Task instructions: Once you reach the line containing "z ∈ (new ++ l))." in the data below, restate each line word for word up to and including the one containing "l) as Hroot.".

Task data:
-*-

(** *** [levels] *)

Lemma visit_spec seen out next level seen' out' next' :
  foldl visit (seen, out, next) level = (seen', out', next') →
  ∃ new, out' = (out ++ new) ∧ NoDup new ∧
    (∀ x, x ∈ new ↔ x ∈ level ∧ x ∉ seen) ∧
    (∀ x, x ∈ seen' ↔ x ∈ seen ∨ x ∈ level) ∧
    (∀ y, y ∈ next' → y ∈ next ∨ ∃ x, x ∈ new ∧ y ∈ parents x) ∧
    (∀ y, y ∈ next → y ∈ next') ∧
    (∀ x y, x ∈ new → y ∈ parents x → y ∈ seen' ∨ y ∈ next').
Proof.
  revert seen out next. induction level as [|p level IH]; intros seen out next; simpl.
  { intros [= <- <- <-]. exists []. rewrite app_nil_r.
    split_and!; [done|constructor|set_solver..]. }
  case_decide as Hp; intros Hf; apply IH in Hf as (new & -> & Hnd & H1 & H2 & H3 & H4 & H5).
  - exists new. split_and!; [done|done|set_solver..].
  - exists (p :: new). split_and!.
    + by rewrite <- app_assoc.
    + constructor; [|done]. rewrite H1. set_solver.
    + intros x. rewrite elem_of_cons, H1. destruct (decide (x = p)); set_solver.
    + intros x. rewrite H2. set_solver.
    + intros y Hy. apply H3 in Hy as [Hy|(x & Hx & Hy)]; [|right; exists x; set_solver].
      apply elem_of_app in Hy as [?|Hy]; [by left|]. apply list_elem_of_filter in Hy as [_ Hy].
      right. exists p. set_solver.
    + intros y Hy. apply H4, elem_of_app. by left.
    + intros x y [->|Hx]%elem_of_cons Hy; [|by eapply H5].
      destruct (decide (y ∈ {[p]} ∪ seen)) as [Hs|Hs]; [left; apply H2; set_solver|].
      right. apply H4, elem_of_app. right. by apply list_elem_of_filter.
Qed.

Lemma elem_of_sorted_set x l : x ∈ sorted_set l ↔ x ∈ l.
Proof. unfold sorted_set. by rewrite elem_of_sort_by, elem_of_remove_dups. Qed.

Lemma sorted_set_nil l : sorted_set l = [] ↔ l = [].
Proof.
  split; [|by intros ->]. intros H. destruct l as [|x l]; [done|].
  assert (x ∈ sorted_set (x :: l)) as Hx by (apply elem_of_sorted_set; by left).
  rewrite H in Hx. by apply elem_of_nil in Hx.
Qed.

Lemma levels_spec U fuel seen level :
  (∀ x, x ∈ level → x ∈ U) → (∀ x y, y ∈ parents x → y ∈ U) →
  unseen_weight (λ _, 1) U seen < fuel →
  (∀ x y, x ∈ seen → y ∈ parents x → y ∈ seen ∨ y ∈ level) →
  ∃ l, levels fuel seen level = Some l ∧ NoDup l ∧
    (∀ x, x ∈ l → x ∉ seen ∧ ∃ r, r ∈ level ∧ rtc (edge_rel parents) r x) ∧
    (∀ x, x ∈ level → x ∈ seen ∨ x ∈ l) ∧
    (∀ x y, x ∈ seen ∨ x ∈ l → y ∈ parents x → y ∈ seen ∨ y ∈ l).
Proof.
  intros Hlev HU. revert seen level Hlev.
  induction fuel as [|fuel IH]; intros seen level Hlev Hw Hcl; [lia|].
  destruct level as [|p0 level0].
  { exists []. simpl. split_and!; [done|constructor|set_solver..]. }
  cbn [levels]. set (level := p0 :: level0) in *.
  destruct (foldl visit (seen, [], []) level) as [[seen' out] next] eqn:Hf.
  apply visit_spec in Hf as (new & -> & Hnd & H1 & H2 & H3 & _ & H5). simpl.
  assert (Hstop : new = [] → next = []).
  { intros ->. destruct next as [|y next]; [done|].
    destruct (H3 y) as [Hy|(x & Hx & _)]; [by left|set_solver..]. }
  destruct (decide (new = [])) as [->|Hne].
  - rewrite (Hstop eq_refl). exists []. split; [by destruct fuel|]. split_and!; [constructor|set_solver| |].
    + intros x Hx. left. destruct (decide (x ∈ seen)); [done|]. exfalso. apply (not_elem_of_nil x), H1. done.
    + intros x y [Hx|Hx] Hy; [|set_solver]. destruct (Hcl x y Hx Hy) as [?|Hy']; [by left|].
      left. destruct (decide (y ∈ seen)); [done|]. exfalso. apply (not_elem_of_nil y), H1. done.
  - assert (unseen_weight (λ _, 1) U seen' < unseen_weight (λ _, 1) U seen) as Hdec.
    { destruct new as [|x new]; [done|]. destruct (H1 x) as [[Hx Hxs] _]; [by left|].
      pose proof (unseen_weight_add (λ _, 1) U seen x (Hlev x Hx) Hxs) as Ha.
      pose proof (unseen_weight_mono (λ _, 1) U ({[x]} ∪ seen) seen') as Hm. simpl in Ha.
      assert ({[x]} ∪ seen ⊆ seen') as Hsub by (intros z Hz; apply H2; set_solver).
      specialize (Hm Hsub). lia. }
    destruct (IH seen' (sorted_set next)) as (l & -> & Hndl & K1 & K2 & K3).
    + intros x Hx. rewrite elem_of_sorted_set in Hx. apply H3 in Hx as [Hx|(z & _ & Hz)]; [set_solver|eauto].
    + lia.
    + intros x y Hx Hy. rewrite elem_of_sorted_set. apply H2 in Hx as [Hx|Hx].
      * left. apply H2. destruct (Hcl x y Hx Hy); auto.
      * destruct (decide (x ∈ seen)) as [Hs|Hs].
        -- left. apply H2. destruct (Hcl x y Hs Hy); auto.
        -- apply (H5 x); [by apply H1|done].
    + exists (new ++ l). split; [done|]. split_and!.
      * apply NoDup_app. split_and!; [done| |done]. intros x Hx Hl. apply K1 in Hl as [Hl _].
        apply Hl, H2. apply H1 in Hx. naive_solver.
      * intros x [Hx|Hx]%elem_of_app.
        -- apply H1 in Hx as [Hx Hs]. split; [done|]. exists x. split; [done|reflexivity].
        -- apply K1 in Hx as (Hs & r & Hr & Hrx). split; [intros ?; apply Hs, H2; by left|].
           rewrite elem_of_sorted_set in Hr. apply H3 in Hr as [Hr|(z & Hz & Hr)]; [set_solver|].
           apply H1 in Hz as [Hz _]. exists z. split; [done|]. by eapply rtc_l.
      * intros x Hx. destruct (decide (x ∈ seen)); [by left|]. right. apply elem_of_app. left. by apply H1.
      * assert (Hs : ∀ z, z ∈ seen' ∨ z ∈ l → z ∈ seen ∨ z ∈ (new ++ l)).
        { intros z [Hz|Hz]; [|right; apply elem_of_app; by right].
          apply H2 in Hz as [?|Hz]; [by left|]. destruct (decide (z ∈ seen)); [by left|].
          right. apply elem_of_app. left. by apply H1. }
        intros x y Hx Hy. apply Hs, (K3 x y); [|done].
        destruct Hx as [Hx|[Hx|Hx]%elem_of_app]; [left; apply H2; by left| |by right].
        left. apply H2. right. by apply H1 in Hx as [? _].
Qed.

(** Started on the parents of a vertex, the levels are its proper ancestors. *)
Lemma levels_ancestors U root :
  (∀ x y, y ∈ parents x → y ∈ U) →
  ∃ l, levels (S (S (length U))) ∅ (sort_by String.leb (parents root)) = Some l ∧ NoDup l ∧
       ∀ x, x ∈ l ↔ tc (edge_rel parents) root x.
Proof.
  intros HU. destruct (levels_spec U (S (S (length U))) ∅ (sort_by String.leb (parents root)))
    as (l & Hl & Hnd & K1 & K2 & K3).
  - intros x Hx. rewrite elem_of_sort_by in Hx. eauto.
  - done.
  - pose proof (unseen_weight_ones U ∅). lia.
  - set_solver.
  - exists l. split_and!; [done|done|]. intros x. split.
    + intros (_ & r & Hr & Hrx)%K1. rewrite elem_of_sort_by in Hr. eapply tc_rtc_r; [by apply tc_once|done].
    + intros Ht. assert (∀ r, r ∈ parents root → r ∈ l) as Hroot.
      { intros r Hr. destruct (K2 r); [by rewrite elem_of_sort_by|set_solver|done]. }
      revert x Ht. apply (tc_ind_r (λ x, x ∈ l)); [done|].
      intros y z _ Hyz Hy. destruct (K3 y z); [by right|done|set_solver|done].
Qed.
End Chains.

(** ** The queries *)

Section Queries.
Context `{YamlLib} {G : Type} `{NxLaws ContentNode EdgeAttrs G}.
Implicit Types (g : ContentGraph G) (n : ContentNode).

Definition vertices g : list string := (nx_nodes (cg_g g)).*1.

(** Sources of the in-edges of [k] that pass a test, in the order they are reported. *)
Definition sources_where (p : string → EdgeType → bool) g (k : string) : list string :=
  (λ x, x.1.1) <$> filter (λ x, p x.1.1 (ea_type x.2) = true) (nx_in_edges (cg_g g) k).

Definition contains_parents g (k : string) : list string :=
  sources_where (λ _ t, bool_decide (t = CONTAINS)) g k.

Definition positional_parents g (k : string) : list string :=
  sources_where (λ src t, is_positional_edge g src k t) g k.

(** [ancestors] *)
Definition ancestors g (k : string) : list ContentNode :=
  omap (get_node g) (default [] (climb (contains_parents g) (length (vertices g)) ∅ k)).

Definition targets g (k : string) (t : EdgeType) : list string := (edges_from g k (Some t)).*1.

(** What [play_scoped_node_ids] pushes for a popped vertex. *)
Definition scope_successors g (k : string) : list string :=
  targets g k CONTAINS ++ targets g k INCLUDE ++ targets g k IMPORT ++
  match get_node g k with
  | Some n =>
    if bool_decide (node_type n ∈ [PLAY; ROLE]) then
      filter (λ t, node_type <$> get_node g t = Some ROLE)
        (targets g k DEPENDENCY)
    else []
  | None => []
  end.

Definition play_scoped_node_ids g (play_id : string) : gset string :=
  default ∅ (walk_pop (scope_successors g)
    (S (sum_list ((λ x, length (scope_successors g x)) <$> vertices g))) [play_id] ∅).

(** The sorted parents among which [positional_ancestors] takes the first. *)
Definition scoped_parents g (scope : option (gset string)) (k : string) : list string :=
  let parents := sort_by String.leb (positional_parents g k) in
  match scope with
  | Some s => filter (λ p, p ∈ s) parents
  | None => parents
  end.

Definition positional_ancestors g (k : string) (play_context_id : option string)
    (play_scope : option (gset string)) : list ContentNode :=
  let scope :=
    match play_scope, play_context_id with
    | None, Some p => Some (play_scoped_node_ids g p)
    | _, _ => play_scope
    end in
  omap (get_node g) (default [] (climb (scoped_parents g scope) (length (vertices g)) ∅ k)).

Definition parents_in g (scope : gset string) (k : string) : list string :=
  filter (λ p, p ∈ scope) (positional_parents g k).

Definition play_scoped_ancestor_ids g (k : string) (scope : gset string) : list string :=
  default [] (levels (parents_in g scope) (S (S (length (vertices g)))) ∅
                (sort_by String.leb (parents_in g scope k))).

Definition play_scoped_positional_ancestors g (k : string) (scope : gset string)
    : list ContentNode :=
  omap (get_node g) (play_scoped_ancestor_ids g k scope).

Definition positional_ancestor_ids g (k : string) : gset string :=
  default ∅ (walk_push (positional_parents g) (S (length (vertices g))) [k] ∅).

Definition children g (k : string) : list ContentNode :=
  sort_by (λ a b, (m_line_start (nd_meta a) <=? m_line_start (nd_meta b))%Z)
    (omap (get_node g) (targets g k CONTAINS)).

Definition structural_descendants g (k : string) : gset string :=
  if decide (nx_mem k (cg_g g)) then
    default ∅ (walk_push (λ x, targets g x CONTAINS) (S (length (vertices g))) [k] ∅)
  else ∅.

(** *** The relations the queries explore *)

(** A positional edge. *)
Definition pos_edge g (u v : string) : Prop :=
  ∃ e, (u, v, e) ∈ nx_edges (cg_g g) ∧ is_positional_edge g u v (ea_type e) = true.

Definition contains_edge_of g (u v : string) : Prop :=
  ∃ e, (u, v, e) ∈ nx_edges (cg_g g) ∧ ea_type e = CONTAINS.

Lemma edge_vertices g u v e :
  (u, v, e) ∈ nx_edges (cg_g g) → u ∈ vertices g ∧ v ∈ vertices g.
Proof. apply nx_edges_mem. Qed.

Lemma elem_of_targets g k t x :
  x ∈ targets g k t ↔ ∃ e, (k, x, e) ∈ nx_edges (cg_g g) ∧ ea_type e = t.
Proof.
  unfold targets, edges_from. case_decide as Hm.
  - rewrite <- list_fmap_compose, list_elem_of_fmap. split.
    + intros ([[u v] e] & -> & Hin). apply list_elem_of_filter in Hin as [Ht Hin]. simpl in *.
      apply elem_of_out_edges in Hin as [-> Hin]; [|done]. apply bool_decide_eq_true in Ht. eauto.
    + intros (e & Hin & Ht). exists (k, x, e). split; [done|]. apply list_elem_of_filter.
      split; [by apply bool_decide_eq_true|]. by apply elem_of_out_edges.
  - split; [set_solver|]. intros (e & Hin & _). apply nx_edges_mem in Hin as [? _]. done.
Qed.

Lemma elem_of_sources p g k x :
  nx_mem k (cg_g g) →
  x ∈ sources_where p g k ↔ ∃ e, (x, k, e) ∈ nx_edges (cg_g g) ∧ p x (ea_type e) = true.
Proof.
  intros Hm. unfold sources_where. rewrite list_elem_of_fmap. split.
  - intros ([[u v] e] & -> & Hin). apply list_elem_of_filter in Hin as [Hp Hin].
    apply elem_of_in_edges in Hin as [-> Hin]; [|done]. eauto.
  - intros (e & Hin & Hp). exists (x, k, e). split; [done|]. apply list_elem_of_filter.
    split; [done|]. by apply elem_of_in_edges.
Qed.

Lemma elem_of_positional_parents g k x :
  nx_mem k (cg_g g) → x ∈ positional_parents g k ↔ pos_edge g x k.
Proof. intros Hm. unfold positional_parents. by rewrite elem_of_sources. Qed.

(** The edges a play scope follows are exactly the positional ones. *)
Lemma elem_of_scope_successors g k x : x ∈ scope_successors g k ↔ pos_edge g k x.
Proof.
  unfold scope_successors, pos_edge. rewrite !elem_of_app, !elem_of_targets. split.
  - intros [(e & Hin & Ht)|[(e & Hin & Ht)|[(e & Hin & Ht)|Hd]]];
      [exists e; split; [done|]; by rewrite Ht..|].
    destruct (get_node g k) as [n|] eqn:Hn; [|set_solver].
    case_bool_decide as Hty; [|set_solver].
    apply list_elem_of_filter in Hd as [Hr (e & Hin & Ht)%elem_of_targets].
    exists e. split; [done|]. rewrite Ht. simpl. rewrite Hn.
    destruct (get_node g x) as [m|]; [|done]. simpl in Hr. simplify_eq.
    by rewrite !bool_decide_true.
  - intros (e & Hin & Hp). destruct (ea_type e) eqn:Ht; try done; eauto 10.
    do 3 right. simpl in Hp. destruct (get_node g k) as [n|]; [|done].
    destruct (get_node g x) as [m|] eqn:Hm; [|done]. apply andb_prop in Hp as [H1' H2'].
    rewrite H1'. apply list_elem_of_filter. rewrite Hm.
    split; [simpl; f_equal; by apply bool_decide_eq_true in H2'|]. apply elem_of_targets. eauto.
Qed.

Lemma scope_edge_rel g : ∀ u v, edge_rel (scope_successors g) u v ↔ pos_edge g u v.
Proof. intros. apply elem_of_scope_successors. Qed.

-*-

Answer section:
      * assert (Hs : ∀ z, z ∈ seen' ∨ z ∈ l → z ∈ seen ∨ z ∈ (new ++ l)).
        { intros z [Hz|Hz]; [|right; apply elem_of_app; by right].
          apply H2 in Hz as [?|Hz]; [by left|]. destruct (decide (z ∈ seen)); [by left|].
          right. apply elem_of_app. left. by apply H1. }
        intros x y Hx Hy. apply Hs, (K3 x y); [|done].
        destruct Hx as [Hx|[Hx|Hx]%elem_of_app]; [left; apply H2; by left| |by right].
        left. apply H2. right. by apply H1 in Hx as [? _].
Qed.

(** Started on the parents of a vertex, the levels are its proper ancestors. *)
Lemma levels_ancestors U root :
  (∀ x y, y ∈ parents x → y ∈ U) →
  ∃ l, levels (S (S (length U))) ∅ (sort_by String.leb (parents root)) = Some l ∧ NoDup l ∧
       ∀ x, x ∈ l ↔ tc (edge_rel parents) root x.
Proof.
  intros HU. destruct (levels_spec U (S (S (length U))) ∅ (sort_by String.leb (parents root)))
    as (l & Hl & Hnd & K1 & K2 & K3).
  - intros x Hx. rewrite elem_of_sort_by in Hx. eauto.
  - done.
  - pose proof (unseen_weight_ones U ∅). lia.
  - set_solver.
  - exists l. split_and!; [done|done|]. intros x. split.
    + intros (_ & r & Hr & Hrx)%K1. rewrite elem_of_sort_by in Hr. eapply tc_rtc_r; [by apply tc_once|done].
    + intros Ht. assert (∀ r, r ∈ parents root → r ∈ l) as Hroot.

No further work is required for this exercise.